═══ SUPPLIED RECORDS

(** * Synectic version-control core: a shallow embedding

    The development follows the TypeScript sources of the repository:

    - [GitStatusTs]   : the porcelain status module (processStatusCode,
                        worktreeStatus, fileStatus);
    - [Porcelain]     : containers/git-porcelain.ts (checkout, clone, merge,
                        getStatus, getConfig, setConfig);
    - [OldGit]        : containers/old-git/git-porcelain.ts, the deprecated
                        variants of the same operations;
    - [Worktree]      : the linked-worktree removal exercised by
                        __test__/git-worktree.spec.ts.

    JavaScript strings are modelled by [string] (porcelain codes, branch names
    and paths of the fixtures are ASCII), [undefined]/[null] by [None], an
    asynchronous function by the function of what it awaits, and the calls into
    isomorphic-git or the file system by the list of calls that are issued. *)

From Stdlib Require Import Bool List Ascii String Arith ZArith Lia Permutation.
Import ListNotations.
Open Scope string_scope.
Open Scope list_scope.


(* ------------------------------------------------------------------ *)
(** ** JavaScript values and string primitives *)

Module JS.

(** [!s] on a string: only the empty string is falsy. *)
Definition truthy_string (s : string) : bool :=
  negb (String.eqb s "").

(** [!v] on a value that is a string or [undefined]. *)
Definition truthy (v : option string) : bool :=
  match v with
  | None => false
  | Some s => truthy_string s
  end.

(** [s.startsWith(p)]. *)
Fixpoint starts_with (p s : string) : bool :=
  match p, s with
  | EmptyString, _ => true
  | String a p', String b s' => Ascii.eqb a b && starts_with p' s'
  | String _ _, EmptyString => false
  end.

(** [s.indexOf(p) > -1]. *)
Fixpoint includes (p s : string) : bool :=
  starts_with p s ||
  match s with
  | EmptyString => false
  | String _ s' => includes p s'
  end.

(** The characters of the class [\w]: letters, digits and the underscore. *)
Definition is_word (c : ascii) : bool :=
  let n := nat_of_ascii c in
  (Nat.leb 48 n && Nat.leb n 57) || (Nat.leb 65 n && Nat.leb n 90) ||
  (Nat.leb 97 n && Nat.leb n 122) || Nat.eqb n 95.

(** [xs.includes(x)] on an array of strings. *)
Definition array_includes (xs : list string) (x : string) : bool :=
  existsb (String.eqb x) xs.

(** [xs.find(p)]. *)
Definition array_find {A : Type} (p : A -> bool) (xs : list A) : option A :=
  List.find p xs.

(** Values a JavaScript binding of a string parameter can hold. *)
Inductive value : Type :=
| Undefined : value
| Str : string -> value.

(** [v === undefined]. *)
Definition is_undefined (v : value) : bool :=
  match v with
  | Undefined => true
  | Str _ => false
  end.

(** A destructured parameter [x = d]: the default is taken exactly when the
    property is missing or [undefined]. *)
Definition with_default {A : Type} (d : A) (x : option A) : A :=
  match x with
  | None => d
  | Some a => a
  end.

End JS.

(* ------------------------------------------------------------------ *)
(** ** The fragment of ECMAScript regular expressions the sources use *)

Module Regex.

Inductive regex : Type :=
| Chr (c : ascii)                  (* a literal character *)
| Any                              (* [.]: anything but a line terminator *)
| Class (cs : list ascii)          (* [[...]] *)
| Seq (r1 r2 : regex)
| Alt (r1 r2 : regex)              (* [r1|r2] *)
| Lookahead (r : regex).           (* [(?=r)], zero width *)

Definition mem (c : ascii) (cs : list ascii) : bool :=
  existsb (Ascii.eqb c) cs.

Definition line_terminator (c : ascii) : bool :=
  mem c ["010"%char; "013"%char].

(** All the ways [r] can match a prefix of [s]: the list of what is left of
    [s] after each of them, in the order a backtracking matcher tries. *)
Fixpoint match_at (r : regex) (s : list ascii) : list (list ascii) :=
  match r with
  | Chr c =>
      match s with
      | x :: t => if Ascii.eqb x c then [t] else []
      | [] => []
      end
  | Any =>
      match s with
      | x :: t => if line_terminator x then [] else [t]
      | [] => []
      end
  | Class cs =>
      match s with
      | x :: t => if mem x cs then [t] else []
      | [] => []
      end
  | Seq r1 r2 => flat_map (match_at r2) (match_at r1 s)
  | Alt r1 r2 => match_at r1 s ++ match_at r2 s
  | Lookahead r1 =>
      match match_at r1 s with
      | [] => []
      | _ :: _ => [s]
      end
  end.

Definition matches_here (r : regex) (s : list ascii) : bool :=
  match match_at r s with
  | [] => false
  | _ :: _ => true
  end.

(** [r.test(s)] for a pattern without anchors: some position of [s],
    the end included, starts a match. *)
Fixpoint test_from (r : regex) (s : list ascii) : bool :=
  matches_here r s ||
  match s with
  | [] => false
  | _ :: t => test_from r t
  end.

Definition test (r : regex) (s : string) : bool :=
  test_from r (list_ascii_of_string s).

End Regex.

(* ------------------------------------------------------------------ *)
(** ** The closed enumerations of store/types *)

Inductive GitStatus : Type :=
| ignored | unmodified | star_modified | star_deleted | star_added
| absent | modified | deleted | added | unmerged.

Inductive BranchStatus : Type :=
| clean | uncommitted | bs_unmerged.

Definition GitStatus_eqb (a b : GitStatus) : bool :=
  match a, b with
  | ignored, ignored | unmodified, unmodified | star_modified, star_modified
  | star_deleted, star_deleted | star_added, star_added | absent, absent
  | modified, modified | deleted, deleted | added, added
  | unmerged, unmerged => true
  | _, _ => false
  end.

(* ------------------------------------------------------------------ *)
(** ** Parsed git-config files and dot-prop *)

Module Config.

(** A value of the object that [ini] builds from a config file. *)
#[warnings="-register-all"]
Inductive cfgval : Type :=
| VStr (s : string)
| VBool (b : bool)
| VNum (n : Z)
| VNull
| VObj (fields : list (string * cfgval)).

(** A JavaScript object, properties in insertion order. *)
Definition cfg : Type := list (string * cfgval).

(** [!!v]. *)
Definition truthy_val (v : cfgval) : bool :=
  match v with
  | VStr s => JS.truthy_string s
  | VBool b => b
  | VNum n => negb (Z.eqb n 0)
  | VNull => false
  | VObj _ => true
  end.

(** [!!v] where [None] is [null]. *)
Definition truthy_opt (v : option cfgval) : bool :=
  match v with
  | None => false
  | Some x => truthy_val x
  end.

(** [o[k]], [None] when [k] is not a property of [o]. *)
Fixpoint lookup (k : string) (o : cfg) : option cfgval :=
  match o with
  | [] => None
  | (k', v) :: rest => if String.eqb k k' then Some v else lookup k rest
  end.

(** [o[k] = v]: an existing property keeps its place, a new one goes last. *)
Fixpoint assign (k : string) (v : cfgval) (o : cfg) : cfg :=
  match o with
  | [] => [(k, v)]
  | (k', v') :: rest =>
      if String.eqb k k' then (k', v) :: rest else (k', v') :: assign k v rest
  end.

(** [delete o[k]]. *)
Definition remove (k : string) (o : cfg) : cfg :=
  filter (fun kv => negb (String.eqb k (fst kv))) o.

(** Splitting on a separator character, as [s.split(c)]. *)
Fixpoint split_on (c : ascii) (s : string) : list string :=
  match s with
  | EmptyString => [EmptyString]
  | String a rest =>
      if Ascii.eqb a c then EmptyString :: split_on c rest
      else match split_on c rest with
           | [] => [String a EmptyString]
           | seg :: segs => String a seg :: segs
           end
  end.

(** dot-prop's path segments of a key path in plain form ([plain_key]
    below): the parts between its dots. *)
Definition getPathSegments (path : string) : list string :=
  split_on "." path.

(** The property names that every object inherits from [Object.prototype],
    which count as present for dot-prop's [in] test, and the segments that
    dot-prop refuses. *)
Definition reserved_names : list string :=
  ["__proto__"; "prototype"; "constructor"; "toString"; "toLocaleString";
   "valueOf"; "hasOwnProperty"; "isPrototypeOf"; "propertyIsEnumerable";
   "__defineGetter__"; "__defineSetter__"; "__lookupGetter__";
   "__lookupSetter__"].
(** C3: when the upstream service answers the request of a tool with
    status 200 and the JSON body {"products_link_url": u},
    [create_shopping_list] and [create_recipe] both return exactly the
    string u.  (The service is reached when the credential is usable
    and the payload can be serialised.) *)
Theorem success_returns_url :
  forall (cfg : Config) (net : Network) (log : list Request) (r : Response)
         (u : string) (shopping : ShoppingListRequest.t) (recipe : RecipeRequest.t),
    usable_credential cfg = true ->
    json_encodable (VDict (shopping_list_data shopping)) = true ->
    json_encodable (VDict (RecipeRequest.dict recipe)) = true ->
    (forall q, net log q = inr r) ->
    status_code r = 200%Z ->
    decoded r = inr (VDict [("products_link_url", VStr u)]) ->
    outcome (create_shopping_list cfg net shopping) log = inr (VStr u)
    /\ outcome (create_recipe cfg net recipe) log = inr (VStr u).
Proof.
  intros cfg net log r u shopping recipe Hascii Hs Hr Hnet Hstatus Hbody.
  unfold create_shopping_list, create_recipe.
  rewrite !call_outcome by assumption. rewrite !Hnet. unfold unwrap.
  rewrite (is_success_200 r Hstatus), Hbody. simpl. split; reflexivity.
Qed.

(** C4: when the upstream service answers the request with a 4xx or 5xx
    status, the call fails with the HTTP status error that carries the
    response, so its status code and body; nothing is returned and the one
    request is not repeated.  The same holds for both tools.  (The service
    is reached when the credential is usable and the payload can be
    serialised.) *)
Theorem failure_status_raises :
  forall (cfg : Config) (net : Network) (log : list Request) (r : Response)
         (endpoint : string) (data : pydict)
         (shopping : ShoppingListRequest.t) (recipe : RecipeRequest.t),
    usable_credential cfg = true ->
    json_encodable (VDict data) = true ->
    json_encodable (VDict (shopping_list_data shopping)) = true ->
    json_encodable (VDict (RecipeRequest.dict recipe)) = true ->
    (forall q, net log q = inr r) ->
    (400 <= status_code r <= 599)%Z ->
    (outcome (_call_instacart_api cfg net endpoint data) log = inl (HTTPStatusError r)
     /\ length (issued (_call_instacart_api cfg net endpoint data) log) = 1%nat)
    /\ (outcome (create_shopping_list cfg net shopping) log = inl (HTTPStatusError r)
        /\ length (issued (create_shopping_list cfg net shopping) log) = 1%nat)
    /\ (outcome (create_recipe cfg net recipe) log = inl (HTTPStatusError r)
        /\ length (issued (create_recipe cfg net recipe) log) = 1%nat).
Proof.
  intros cfg net log r endpoint data shopping recipe Hascii Hd Hs Hr Hnet Hstatus.
  unfold create_shopping_list, create_recipe.
  rewrite !call_outcome, !call_issued by assumption. rewrite !Hnet. unfold unwrap.
  rewrite (is_success_failure r Hstatus). simpl. repeat split.
Qed.

(** C5: when the upstream service answers the request with a success
    status and a JSON body that has no field products_link_url, the call
    fails: with [KeyError] on that key when the body is an object, with
    [TypeError] when it is any other JSON value; it never returns a value.
    (The service is reached when the credential is usable and the payload
    can be serialised.) *)
Theorem missing_url_raises :
  forall (cfg : Config) (net : Network) (log : list Request) (r : Response)
         (body : value) (endpoint : string) (data : pydict),
    usable_credential cfg = true ->
    (forall q, net log q = inr r) ->
    is_success r = true ->
    decoded r = inr body ->
    lacks_field body "products_link_url" ->
    let failure : result value :=
      inl (match body with
           | VDict _ => KeyError "products_link_url"
           | _ => TypeError
           end) in
    (json_encodable (VDict data) = true ->
     outcome (_call_instacart_api cfg net endpoint data) log = failure)
    /\ (forall shopping,
           json_encodable (VDict (shopping_list_data shopping)) = true ->
           outcome (create_shopping_list cfg net shopping) log = failure)
    /\ (forall recipe,
           json_encodable (VDict (RecipeRequest.dict recipe)) = true ->
           outcome (create_recipe cfg net recipe) log = failure).
Proof.
  intros cfg net log r body endpoint data Hascii Hnet Hok Hbody Hlacks failure.
  assert (Hunwrap : unwrap (inr r) = failure).
  { unfold unwrap. rewrite Hok, Hbody. subst failure.
    destruct body as [| | | | | |d]; try reflexivity.
    simpl in Hlacks. rewrite Hlacks. reflexivity. }
  unfold create_shopping_list, create_recipe.
  split; [ | split; intros ? ]; intros Hjson;
    rewrite call_outcome by assumption; rewrite Hnet; exact Hunwrap.
Qed.
Lemma ids_after_above (first : Z) (count : nat) (id : Z) :
  In id (ids_after first count) -> first < id.
Proof.
  revert first. induction count as [|count IH]; intros first; cbn [ids_after In].
  - intros [].
  - intros [<-|Hin]; [lia|]. specialize (IH (first + 1) Hin). lia.
Qed.

(** The ids that follow a counter are strictly increasing. *)
Lemma ids_after_sorted (first : Z) (count : nat) :
  StronglySorted Z.lt (ids_after first count).
Proof.
  revert first. induction count as [|count IH]; intros first; cbn [ids_after].
  - constructor.
  - constructor; [apply IH|].
    apply Forall_forall. intros id Hin. exact (ids_after_above (first + 1) count id Hin).
Qed.

Lemma fresh_ids_refl (s : state) : fresh_ids s s.
Proof.
  exists 0%nat, []. rewrite app_nil_r. repeat split. simpl. lia.
Qed.

Lemma fresh_ids_trans (s1 s2 s3 : state) :
  fresh_ids s1 s2 -> fresh_ids s2 s3 -> fresh_ids s1 s3.
Proof.
  intros (k1 & new1 & Hp1 & Hi1 & Hc1) (k2 & new2 & Hp2 & Hi2 & Hc2).
  exists (k1 + k2)%nat, (new1 ++ new2). repeat split.
  - now rewrite Hp2, Hp1, app_assoc.
  - now rewrite request_ids_app, ids_after_app, Hi1, Hi2, Hc1.
  - rewrite Hc2, Hc1. lia.
Qed.

Lemma tracks_ret {A : Type} (a : A) : tracks (ret a).
Proof. intros s. apply fresh_ids_refl. Qed.

Lemma tracks_raise {A : Type} (e : pyexn) : tracks (@raise A e).
Proof. intros s. apply fresh_ids_refl. Qed.

Lemma tracks_lift {A : Type} (o : outcome A) : tracks (lift o).
Proof. intros s. apply fresh_ids_refl. Qed.

Lemma tracks_self : tracks self.
Proof. intros s. apply fresh_ids_refl. Qed.

Lemma tracks_update (f : client -> client) :
  (forall c, _request_id (f c) = _request_id c) -> tracks (update f).
Proof.
  intros Hf [c n]. exists 0%nat, []. unfold update. cbn [snd fst].
  rewrite app_nil_r, Hf. cbn [ids_after request_ids Z.of_nat]. repeat split. lia.
Qed.

Lemma tracks_aclose : tracks aclose.
Proof.
  intros [c n]. exists 0%nat, []. unfold aclose.
  destruct (closes n) as [|[|] ?]; cbn [snd fst posted];
    rewrite app_nil_r; cbn [ids_after request_ids Z.of_nat]; repeat split; lia.
Qed.

Lemma tracks_bind {A C : Type} (m : M A) (k : A -> M C) :
  tracks m -> (forall a, tracks (k a)) -> tracks (bind m k).
Proof.
  intros Hm Hk s. unfold bind. specialize (Hm s).
  destruct (m s) as [[a|e] s']; cbn [snd] in *.
  - eapply fresh_ids_trans; [exact Hm|apply Hk].
  - exact Hm.
Qed.

Lemma tracks_try_except {A : Type} (m : M A) (handler : pyexn -> M A) :
  tracks m -> (forall e, tracks (handler e)) -> tracks (try_except m handler).
Proof.
  intros Hm Hh s. unfold try_except. specialize (Hm s).
  destruct (m s) as [[a|e] s']; cbn [snd] in *.
  - exact Hm.
  - eapply fresh_ids_trans; [exact Hm|apply Hh].
Qed.

(** A message without an id. *)
Lemma tracks_post_notification (body : value) (session : option string) :
  request_id {| url := ""; json := body; mcp_session_id := None |} = None ->
  tracks (post body session).
Proof.
  intros Hid [c n]. exists 0%nat. eexists. unfold post.
  destruct (replies n) as [|[r|detail] rest]; cbn [snd fst posted];
    (split; [reflexivity|]); split; try lia;
    unfold request_ids, request_id in *; cbn [json] in *; now rewrite Hid.
Qed.

(** A request: the counter is incremented and the message carries it. *)
Lemma tracks_request {A : Type} (body : Z -> value) (session : option string)
      (k : Z -> Response -> M A) :
  (forall id, request_id {| url := ""; json := body id; mcp_session_id := None |} = Some id) ->
  (forall id r, tracks (k id r)) ->
  tracks (bind _next_request_id (fun id => bind (post (body id) session) (k id))).
Proof.
  intros Hid Hk [c n].
  assert (Hpost : fresh_ids (c, n)
                    (snd (post (body (_request_id c + 1)) session
                            (set_request_id (_request_id c + 1) c, n)))).
  { exists 1%nat. eexists. unfold post.
    destruct (replies n) as [|[r|detail] rest]; cbn [snd fst posted _request_id set_request_id];
      (split; [reflexivity|]); (split; [|lia]);
      specialize (Hid (_request_id c + 1));
      unfold request_ids, request_id in *; cbn [json ids_after] in *; now rewrite Hid. }
  change (bind _next_request_id (fun id => bind (post (body id) session) (k id)) (c, n))
    with (bind (post (body (_request_id c + 1)) session) (k (_request_id c + 1))
            (set_request_id (_request_id c + 1) c, n)).
  unfold bind.
  destruct (post (body (_request_id c + 1)) session (set_request_id (_request_id c + 1) c, n))
    as [[r|e] s'] eqn:Hrun; cbn [snd] in *.
  - eapply fresh_ids_trans; [exact Hpost|apply Hk].
  - exact Hpost.
Qed.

══════

* _WHAT IS REQUIRED_: Give the count of lines in the data above holding the word "containers", and nothing beyond it.

* _RESPONSE TO THIS TASK_: 2